In forums beginning tonight, Yale College students will be given the opportunity to discuss the possible creation of two new residential colleges. Together, the colleges would significantly increase the size of the student body — to 6,000. There are a number of issues that administrators will discuss, particularly whether Yale needs to be expanded in the first place, but the principal components of the building program have already been determined.
If the Yale Corporation approves the construction project next year, the colleges will be built as a pair in the triangle of land between Prospect Street, Sachem Street and the Grove Street Cemetery — the current location of the political science and sculpture departments. This spot, which has been the administration’s choice for years, is not up for debate, and that is a disappointment.
There is no other site near central campus large enough for two connected residential colleges. Adequate consideration, however, was not given by the site selection committee for the added benefits of building two separate colleges in other, more suitable settings, such as at the current location of the DMCA and in the parking lot behind Hendrie Hall. Those sites would have been more convenient for the students who would live there. They would have also solidified Yale’s core of Old and Cross Campus that has recently been magnified by the renovation of CCL. The spots chosen, on the contrary, are isolated and will increase the perceived size of Yale’s campus for most undergraduates, notably those not interested in the sciences.
That said, since the location and the construction of the colleges as proposed is essentially assured, students might as well consider how these new buildings ought best be added to the New Haven cityscape. One issue is especially important, considering where these structures will be built: transportation.
Yale’s shuttle service is currently an anemic operation, with ancient buses and a few old and poorly labeled bus stops. Routes, though permanent, are not satisfactorily marked, and the consequence is few students jumping on buses because fewer know exactly where the vehicles are going. There is little information provided at bus stops or in the buses themselves. The traffic on the system’s main corridor, Prospect, is so slow that it is often faster to ride a bike or even walk up to Science Hill — the location of the new colleges.
Today, the majority of undergraduate students — none of whom live on Science Hill — do not rely on the buses to get around, nor do they need to. Yale has such a small campus that most of us are content with non-vehicular mobility.
But the construction of the new colleges past the cemetery would be likely to drastically increase the number of students who rely on the bus network. More will take buses to get to classes, the library and campus events. More significantly, though, the construction of new residence halls, simply because of inertia, would encourage Yale to continue its focus on building up Science Hill, as the recent Rose Center and UHS and social science buildings — now under construction — demonstrate. All this while the University expands significantly in population, morphing from what was once a mid-sized school to a large one. The traffic to and from the area around the new residential colleges, increasingly important in this new Yale, is likely to explode.
Yale, then, has a responsibility to make a substantial investment in upgrading its public transit facilities before any new residential college is completed, because the current offerings leave a lot to be desired.
In the near future, it would be logical for the administration to underwrite major transportation improvements in the Prospect-College Street corridor, from the Divinity School to the medical center.
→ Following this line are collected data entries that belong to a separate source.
(* ===== verification/PbcDecode.v ===== *)
(** Decoding a message through a callback: pbc-master/src/decode.c.

    The calls of the callback are recorded in order; what it does with them is the
    client's.  A [double] is its 64 bits, a [float] that is widened its 32 bits.
    [call_unknown], [call_type] and [call_array] give the calls they make, and
    [call_array] its result. *)

From S2P Require Import Prelude Bytes Varint PbcContext PbcMap PbcSp PbcProto.
Local Open Scope Z_scope.
Local Open Scope word_scope.

Definition TYPENAME : list string :=
  ["invalid"; "integer"; "real"; "boolean"; "enum"; "string"; "message"; "fixed64"; "fixed32"; "bytes";
   "int64"; "uint"]%string.

(** union pbc_value: the member that was stored.  A slice is an offset in the
    buffer of the message and a length. *)
Inductive pbc_value :=
  | VInt (low hi : Z) | VReal (bits : Z) | VWiden (bits : Z) | VEnum (id : Z) (name : option string)
  | VSlice (start len : Z).

Record call := Call {
  cl_type : Z; cl_type_name : option string; cl_value : pbc_value; cl_id : Z; cl_key : option string
}.

Definition read_double (a : atom) : Z := low (a_v a) .| u64 (hi (a_v a) << 32).
Definition read_float (a : atom) : Z := low (a_v a).

(** [Some None] is a return of 1. *)
Definition call_unknown (id : Z) (a : atom) : option (option call) :=
  let mk t v := tn ← zget TYPENAME t; Some (Some (Call t (Some tn) v id None)) in
  let wt := wire_id a .& 7 in
  if wt =? WT_VARINT then mk PBC_INT (VInt (low (a_v a)) (hi (a_v a)))
  else if wt =? WT_BIT64 then mk PBC_FIXED64 (VInt (low (a_v a)) (hi (a_v a)))
  else if wt =? WT_LEND then mk PBC_BYTES (VSlice (s_start a) (s_end a - s_start a))
  else if wt =? WT_BIT32 then mk PBC_FIXED32 (VInt (low (a_v a)) 0)
  else Some None.

Section decode.
Context {Var : Type}.
Implicit Types (p : pbc_env Var) (f : _field Var).

(** The type of a field and the name of its type, as both callers compute them. *)
Definition typed p f : option (Z * string) :=
  r ← _pbcP_type p (Some f);
  _ ← c_assert (negb (r.1 =? 0));
  match r.2 with
  | Some tn => Some (r.1, tn)
  | None => tn ← zget TYPENAME (r.1 .& Z.lnot PBC_REPEATED); Some (r.1, tn)
  end.

Definition enum_name p f (v : Z) : option (option string) :=
  match type_name f with
  | TEnum e => en ← o_enums p !! e; _pbcM_ip_query (Some (e_id en)) v
  | _ => None
  end.

Inductive type_result := TErr | TVal (v : pbc_value).

(** The switch over [f->type]. *)
Definition type_value p f (a : atom) : option type_result :=
  let t := type f in
  let lo := low (a_v a) in
  let h := hi (a_v a) in
  if t =? PTYPE_DOUBLE then Some (TVal (VReal (read_double a)))
  else if t =? PTYPE_FLOAT then Some (TVal (VWiden (read_float a)))
  else if t =? PTYPE_ENUM then n ← enum_name p f (i32 lo); Some (TVal (VEnum (i32 lo) n))
  else if bool_decide (t ∈ [PTYPE_INT64; PTYPE_UINT64]) then Some (TVal (VInt lo h))
  else if bool_decide (t ∈ [PTYPE_FIXED64; PTYPE_SFIXED64]) then Some (TVal (VInt lo h))
  else if bool_decide (t ∈ [PTYPE_INT32; PTYPE_UINT32; PTYPE_BOOL]) then Some (TVal (VInt lo 0))
  else if bool_decide (t ∈ [PTYPE_FIXED32; PTYPE_SFIXED32]) then Some (TVal (VInt lo 0))
  else if t =? PTYPE_SINT32 then
    let r := _pbcV_dezigzag32 (LL lo h) in Some (TVal (VInt (low r) (hi r)))
  else if t =? PTYPE_SINT64 then
    let r := _pbcV_dezigzag64 (LL lo h) in Some (TVal (VInt (low r) (hi r)))
  else if bool_decide (t ∈ [PTYPE_STRING; PTYPE_BYTES; PTYPE_MESSAGE]) then
    if negb (wire_id a .& 7 =? WT_LEND) then Some TErr
    else Some (TVal (VSlice (s_start a) (s_end a - s_start a)))
  else None.

(** [Some None] is a return of -1. *)
Definition call_type p f (a : atom) : option (option call) :=
  tt ← typed p f;
  v ← type_value p f a;
  match v with
  | TErr => Some None
  | TVal v => Some (Some (Call tt.1 (Some tt.2) v (id f) (Some (name f))))
  end.

(** The loops over the numbers of fixed size: the value of each. *)
Fixpoint fixed_values (n : nat) (step : Z) (mk : Z -> option pbc_value) (i : Z) : option (list pbc_value) :=
  match n with
  | O => Some []
  | S n' => v ← mk i; rest ← fixed_values n' step mk (i + step); Some (v :: rest)
  end.

(** The loops over varints.  The copy to a local buffer has no effect: the number
    is decoded from the message itself.  [inl vs]: a return of -1 after [vs]. *)
Fixpoint varint_values (fuel : nat) (mk : longlong -> option pbc_value) (mem : list Z) (buffer size : Z)
    : option (list pbc_value + list pbc_value) :=
  match fuel with
  | O => None
  | S fuel' =>
      if 0 <? size then
        _ ← c_assert ((10 <=? size) || ((0 <=? buffer) && (buffer + size <=? zlen mem)));
        _ ← c_assert (0 <=? buffer);
        r ← _pbcV_decode (drop (Z.to_nat buffer) mem);
        if negb (10 <=? size) && (size <? r.1) then Some (inl [])
        else
          v ← mk r.2;
          rest ← varint_values fuel' mk mem (buffer + r.1) (size - r.1);
          Some (match rest with inl vs => inl (v :: vs) | inr vs => inr (v :: vs) end)
      else Some (inr [])
  end.

(** for (i=0;i<size;i+=step): the values and the result. *)
Definition fixed_array (size step : Z) (value : Z -> option pbc_value) : option (list pbc_value * Z) :=
  if negb (Z.rem size step =? 0) then Some ([], -1)
  else
    vs ← fixed_values (Z.to_nat (Z.quot size step)) step value 0;
    Some (vs, Z.quot size step).

(** while (size > 0) *)
Definition varint_array (mem : list Z) (buffer size : Z) (value : longlong -> option pbc_value)
    : option (list pbc_value * Z) :=
  r ← varint_values (S (Z.to_nat size)) value mem buffer size;
  Some (match r with inl vs => (vs, -1) | inr vs => (vs, zlen vs) end).

(** The switch over [f->type]. *)
Definition array_values p f (mem : list Z) (buffer size : Z) : option (list pbc_value * Z) :=
  let t := type f in
  let fixed := fixed_array size in
  let varints := varint_array mem buffer size in
  if t =? PTYPE_DOUBLE then
    fixed 8 (fun i => lo ← read32 mem (buffer + i); h ← read32 mem (buffer + i + 4);
                      Some (VReal (lo .| (h << 32))))
  else if t =? PTYPE_FLOAT then fixed 4 (fun i => v ← read32 mem (buffer + i); Some (VWiden v))
  else if bool_decide (t ∈ [PTYPE_FIXED32; PTYPE_SFIXED32]) then
    fixed 4 (fun i => v ← read32 mem (buffer + i); Some (VInt v 0))
  else if bool_decide (t ∈ [PTYPE_FIXED64; PTYPE_SFIXED64]) then
    fixed 8 (fun i => lo ← read32 mem (buffer + i); h ← read32 mem (buffer + i + 4); Some (VInt lo h))
  else if bool_decide (t ∈ [PTYPE_INT64; PTYPE_UINT64; PTYPE_INT32; PTYPE_UINT32; PTYPE_BOOL]) then
    varints (fun r => Some (VInt (low r) (hi r)))
  else if t =? PTYPE_ENUM then varints (fun r => n ← enum_name p f (i32 (low r)); Some (VEnum (i32 (low r)) n))
  else if t =? PTYPE_SINT32 then
    varints (fun r => let r := _pbcV_dezigzag32 r in Some (VInt (low r) (hi r)))
  else if t =? PTYPE_SINT64 then
    varints (fun r => let r := _pbcV_dezigzag64 r in Some (VInt (low r) (hi r)))
  else Some ([], -1).

(** The calls and the result. *)
Definition call_array p f (mem : list Z) (buffer size : Z) : option (list call * Z) :=
  tt ← typed p f;
  r ← array_values p f mem buffer size;
  Some (map (fun v => Call tt.1 (Some tt.2) v (id f) (Some (name f))) r.1, r.2).

(** One field: its calls, and whether decoding goes on. *)
Definition decode_one p (ids : option (map_ip Z)) (mem : list Z) (a : atom) : option (list call * bool) :=
  let fid := wire_id a >> 3 in
  f ← _pbcM_ip_query ids fid;
  match f with
  | None => r ← call_unknown fid a; Some (match r with Some c => ([c], true) | None => ([], false) end)
  | Some f =>
      field ← o_fields p !! f;
      if label field =? LABEL_PACKED then
        r ← call_array p field mem (s_start a) (s_end a - s_start a);
        Some (r.1, 0 <=? r.2)
      else
        r ← call_type p field a;
        Some (match r with Some c => ([c], true) | None => ([], false) end)
  end.

(** for (i=0;i<ctx->number;i++): the calls, and [inl i] for a return of -i-1. *)
Fixpoint decode_loop (n : nat) p (ids : option (map_ip Z)) (mem : list Z) (ctx : context) (i : Z)
    : option (list call * (Z + unit)) :=
  match n with
  | O => Some ([], inr tt)
  | S n' =>
      a ← c_atom ctx i;
      r ← decode_one p ids mem a;
      let '(calls, goes_on) := (r : list call * bool) in
      if goes_on then
        rest ← decode_loop n' p ids mem ctx (i + 1);
        let '(more, res) := (rest : list call * (Z + unit)) in Some (calls ++ more, res)
      else Some (calls, inl i)
  end.

(** [mem] is the slice. *)
Definition pbc_decode (temp : Z -> list Z) (inner : list (option atom)) p (tn : string) (mem : list Z)
    : option (pbc_env Var * list call * Z) :=
  m ← _pbcP_get_message p tn;
  match m with
  | None => Some (set_error p "Proto not found", [], -1)
  | Some m =>
      if zlen mem =? 0 then Some (p, [], 0)
      else
        r ← _pbcC_open temp (Some mem) inner;
        let '(count, ctx) := r in
        if count <=? 0 then Some (set_error p "decode context error", [], count - 1)
        else
          msg ← o_messages p !! m;
          n ← c_number ctx;
          d ← decode_loop (Z.to_nat n) p (m_id msg) mem ctx 0;
          Some (p, d.1, match d.2 with inl i => - i - 1 | inr _ => n end)
  end.
End decode.

(** ** Where decoding goes wrong *)

(** A packed field that arrives with the wire type of a number: the number is
    taken for the offsets of the slice, and memory far from the message is read. *)
Lemma decode_packed_number :
  (p0 ← pbc_new (Var := unit);
   r ← push_all 1 p0 "T" [MkField 5 "xs" PTYPE_INT32 LABEL_PACKED tt (TName "")];
   r ← _pbcP_init_message 9 r.1 "T";
   l ← _pbcV_encode (1000 + 2000 * 2 ^ 32);
   Some (pbc_decode (fun _ => replicate 10 0) (replicate 19 None) r.1 "T" (40 :: l))) = Some None.
Proof. vm_compute. reflexivity. Qed.

(** Field numbers of 2^28 and more, which the format allows, are read as negative
    ones. *)
Lemma decode_large_number :
  (p0 ← pbc_new (Var := unit);
   r ← push_all 1 p0 "T" [MkField (2 ^ 28) "x" PTYPE_INT32 LABEL_OPTIONAL tt (TName "")];
   r ← _pbcP_init_message 9 r.1 "T";
   l ← encode_field (Field (2 ^ 28) (Varint 1));
   d ← pbc_decode (fun _ => replicate 10 0) (replicate 19 None) r.1 "T" l;
   Some (map cl_id d.1.2)) = Some [- 2 ^ 28].
Proof. vm_compute. reflexivity. Qed.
Such a system would include well-marked stations with benches and heated canopies to protect students from the elements. Each stop would provide legible, lit maps of the system’s route and include automatically updated signs informing users how long before the arrival of the next vehicle. The new buses — or perhaps even streetcars — would have low floors to ensure that handicapped individuals entering would be unencumbered and increase the speed of boarding for everyone else, both resulting in a decrease in overall travel times.
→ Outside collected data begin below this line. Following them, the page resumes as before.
(** C5, as amended.  In the sweep of a tick at local time [sg_now], the loop
    body is run on the stored reminders in turn.  Either the sweep has ended
    before it reaches the reminder, because the rendering or the sending of
    the message of an earlier reminder raised; or the loop body is run on
    the reminder, and then its arrival query is invoked iff its time string
    equals the tick's [HH:MM] and it is not a "weekdays" reminder on a
    Saturday or Sunday, and it is acted upon (the query is invoked, then a
    message is sent to its subscriber) iff this holds and neither the
    rendering nor the sending of its message raises.  A reminder whose query
    is not invoked leaves the state as it was.  So the query of a "weekdays"
    reminder for 08:00 is invoked at 08:00 exactly on Monday to Friday, and
    never at 08:01, at 07:59, or on a Saturday or Sunday.  An exception of
    the loop body ends the tick. *)
Theorem reminder_fires_iff_due env sg_now s before chat_id rem after :
  all_reminders s = before ++ (chat_id, rem) :: after →
  ∃ r1 s1,
    sweep env sg_now before s = Some (r1, s1)
    ∧ match r1 with
      | Raised e => check_reminders env sg_now s = Some (Raised e, s1)
      | Returned _ =>
        ∃ r2 s2,
          check_reminder env (strftime_HM sg_now)
            (weekday_index (lt_weekday sg_now)) chat_id rem s1 = Some (r2, s2)
          ∧ (arrival_queried rem s1 s2
             ↔ rem_time rem = strftime_HM sg_now
               ∧ ¬ (rem_days rem = py "weekdays"
                    ∧ (lt_weekday sg_now = Saturday ∨ lt_weekday sg_now = Sunday)))
          ∧ (acted_upon chat_id rem s1 s2
             ↔ (rem_time rem = strftime_HM sg_now
                ∧ ¬ (rem_days rem = py "weekdays"
                     ∧ (lt_weekday sg_now = Saturday
                        ∨ lt_weekday sg_now = Sunday)))
               ∧ r2 = Returned tt)
          ∧ (¬ arrival_queried rem s1 s2 → r2 = Returned tt ∧ s2 = s1)
          ∧ match r2 with
            | Raised e => check_reminders env sg_now s = Some (Raised e, s2)
            | Returned _ =>
              ∃ r3 s', sweep env sg_now after s2 = Some (r3, s')
                       ∧ check_reminders env sg_now s = Some (r3, s')
            end
          ∧ (rem_days rem = py "weekdays" → rem_time rem = py "08:00" →
             (lt_hour sg_now = 8%nat → lt_minute sg_now = 0%nat →
              (arrival_queried rem s1 s2
               ↔ lt_weekday sg_now ≠ Saturday ∧ lt_weekday sg_now ≠ Sunday)
              ∧ (acted_upon chat_id rem s1 s2
                 ↔ (lt_weekday sg_now ≠ Saturday ∧ lt_weekday sg_now ≠ Sunday)
                   ∧ r2 = Returned tt))
             ∧ (lt_hour sg_now = 8%nat → lt_minute sg_now = 1%nat →
                ¬ arrival_queried rem s1 s2 ∧ ¬ acted_upon chat_id rem s1 s2)
             ∧ (lt_hour sg_now = 7%nat → lt_minute sg_now = 59%nat →
                ¬ arrival_queried rem s1 s2 ∧ ¬ acted_upon chat_id rem s1 s2)
             ∧ (lt_weekday sg_now = Saturday ∨ lt_weekday sg_now = Sunday →
                ¬ arrival_queried rem s1 s2 ∧ ¬ acted_upon chat_id rem s1 s2))
      end.
Proof.
  intros Hall.
  pose proof (sweep_split env sg_now before chat_id rem after s) as Hsplit.
  rewrite check_reminders_sweep, Hall.
  destruct (sweep_total env sg_now before s) as (r1 & s1 & Hbefore).
  rewrite Hbefore in Hsplit. exists r1, s1. split; [done|].
  destruct r1 as [[]|e]; [|done].
  destruct (check_reminder_spec env sg_now chat_id rem s1)
    as (r2 & s2 & Hbody & _ & Hquery & Hact & Hskip).
  rewrite Hbody in Hsplit. exists r2, s2. unfold due in Hquery, Hact, Hskip.
  split; [done|]. split; [exact Hquery|]. split; [exact Hact|].
  split; [intros Hno; apply Hskip; intros Hd; by apply Hno, Hquery|].
  split.
  { destruct r2 as [[]|e]; [|done].
    destruct (sweep_total env sg_now after s2) as (r3 & s' & Hafter).
    exists r3, s'. by rewrite Hsplit. }
  intros Hdays Htime. destruct sg_now as [h m d]. simpl in *.
  assert (Hnot : ∀ P : Prop, ¬ P → (arrival_queried rem s1 s2 → P) →
                 (acted_upon chat_id rem s1 s2 → P) →
                 ¬ arrival_queried rem s1 s2 ∧ ¬ acted_upon chat_id rem s1 s2)
    by (intros P HP Hq Ha; split; intros ?; auto).
  split; [|split; [|split]].
  - intros -> ->. split; split.
    + intros Hq. apply Hquery in Hq as [_ Hno]. split; intros Hd; apply Hno; auto.
    + intros [Hsat Hsun]. apply Hquery. split; [by rewrite Htime|].
      intros [_ [?|?]]; done.
    + intros Ha. apply Hact in Ha as [[_ Hno] Hr]. split; [|done].
      split; intros Hd; apply Hno; auto.
    + intros [[Hsat Hsun] Hr]. apply Hact. split; [|done].
      split; [by rewrite Htime|]. intros [_ [?|?]]; done.
  - intros -> ->.
    apply (Hnot (py "08:00" = strftime_HM (mkLocal 8 1 d))); [by vm_compute| |].
    + intros Hq. apply Hquery in Hq as [Ht _]. by rewrite <- Htime.
    + intros Ha. apply Hact in Ha as [[Ht _] _]. by rewrite <- Htime.
  - intros -> ->.
    apply (Hnot (py "08:00" = strftime_HM (mkLocal 7 59 d))); [by vm_compute| |].
    + intros Hq. apply Hquery in Hq as [Ht _]. by rewrite <- Htime.
    + intros Ha. apply Hact in Ha as [[Ht _] _]. by rewrite <- Htime.
  - intros Hwe.
    apply (Hnot (¬ (rem_days rem = py "weekdays" ∧ (d = Saturday ∨ d = Sunday))));
      [by intros Hno; apply Hno| |].
    + intros Hq. by apply Hquery in Hq as [_ Hno].
    + intros Ha. by apply Hact in Ha as [[_ Hno] _].
Qed.

(** C6, as amended.  Let the sweep reach a due reminder.
    [get_bus_arrival] returns [None] exactly when the request failed, the
    status is not 200, the body does not decode, or the answer lists no
    service with the bus number.  In each of these cases [send_message] is
    called with the notice "Could not fetch arrival for Bus <number>".
    Unless that call raises, the notice is sent, the loop body returns and
    the sweep goes on: every reminder after it has the loop body run on it,
    and its arrival query invoked iff it is due, up to the first reminder of
    which the rendering or the sending raises.  When the sending of the
    notice raises, the tick ends with that exception. *)
Theorem arrival_failure_keeps_sweep env sg_now s before chat_id rem after s1 :
  all_reminders s = before ++ (chat_id, rem) :: after →
  due sg_now rem →
  sweep env sg_now before s = Some (Returned tt, s1) →
  ((∃ s1', get_bus_arrival env (rem_bus_stop rem) (rem_bus_number rem) s1
           = Some (None, s1'))
   ↔ no_service_data (rem_bus_number rem) (http_arrival env (requests s1)))
  ∧ (no_service_data (rem_bus_number rem) (http_arrival env (requests s1)) →
     ∃ s2,
       check_reminder env (strftime_HM sg_now)
         (weekday_index (lt_weekday sg_now)) chat_id rem s1
       = Some (if send_raises env (sends s1) then Raised TelegramError
               else Returned tt, s2)
       ∧ log s2
         = log s1 ++ EvGetArrival (rem_bus_stop rem)
             :: (if send_raises env (sends s1) then []
                 else [EvSend chat_id (notice_text (rem_bus_number rem)) false])
       ∧ if send_raises env (sends s1)
         then check_reminders env sg_now s = Some (Raised TelegramError, s2)
         else
           ∃ r3 s',
             sweep env sg_now after s2 = Some (r3, s')
             ∧ check_reminders env sg_now s = Some (r3, s')
             ∧ ∀ i chat_id' rem',
                 after !! i = Some (chat_id', rem') →
                 ∃ r t1,
                   sweep env sg_now (take i after) s2 = Some (r, t1)
                   ∧ match r with
                     | Raised e => r3 = Raised e ∧ s' = t1
                     | Returned _ =>
                       ∃ r' t2,
                         check_reminder env (strftime_HM sg_now)
                           (weekday_index (lt_weekday sg_now)) chat_id' rem' t1
                         = Some (r', t2)
                         ∧ (arrival_queried rem' t1 t2 ↔ due sg_now rem')
                         ∧ (acted_upon chat_id' rem' t1 t2
                            ↔ due sg_now rem' ∧ r' = Returned tt)
                     end).
Proof.
  intros Hall Hdue Hbefore.
  pose proof (sweep_split env sg_now before chat_id rem after s) as Hsplit.
  rewrite Hbefore in Hsplit. rewrite check_reminders_sweep, Hall. split.
  - destruct (get_bus_arrival_spec env (rem_bus_stop rem) (rem_bus_number rem) s1)
      as (service & Hget & Hnone & _).
    rewrite Hget. split.
    + intros (s1' & [= -> _]). by apply Hnone.
    + intros Hno. apply Hnone in Hno as ->. by eexists.
  - intros Hno.
    destruct (check_reminder_due env sg_now chat_id rem s1 Hdue)
      as (r & s2 & sent & Hbody & _ & _ & Hlog & _ & Hnotice & _).
    destruct (Hnotice Hno) as [-> ->]. rewrite Hbody in Hsplit.
    exists s2. split; [done|]. split; [done|].
    destruct (send_raises env (sends s1)); [done|].
    destruct (sweep_total env sg_now after s2) as (r3 & s' & Hafter).
    exists r3, s'. split; [done|]. split; [by rewrite Hsplit|].
    intros i chat_id' rem' Hi.
    pose proof (sweep_split env sg_now (take i after) chat_id' rem'
                  (drop (S i) after) s2) as Hsplit'.
    rewrite <- (take_drop_middle after i (chat_id', rem') Hi) in Hafter.
    rewrite Hafter in Hsplit'.
    destruct (sweep_total env sg_now (take i after) s2) as (r & t1 & Htake).
    rewrite Htake in Hsplit'. exists r, t1. split; [done|].
    destruct r as [[]|e]; [|by injection Hsplit' as -> ->].
    destruct (check_reminder_spec env sg_now chat_id' rem' t1)
      as (r' & t2 & Hbody' & _ & Hq & Ha & _).
    by exists r', t2.
Qed.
The University’s transit system today provides none of these amenities and is therefore both inconvenient and unpleasant to ride. But there is nothing revolutionary about the technologies I propose; they have been implemented successfully in cities and at universities around the world and could be applied in New Haven relatively easily.
The development of an improved mass transportation system would be expensive, surely more than the University currently spends on the measly operation it provides now. But the increasing size of campus as illustrated by the new colleges, as well as the related explosion in student, faculty and staff populations, means that it is critical to re-envision Yale not as the small, pedestrian-friendly campus that we experience, but rather as an expanding miniature city that requires public transportation on a new scale.
Yonah Freemark is a senior in Saybrook College.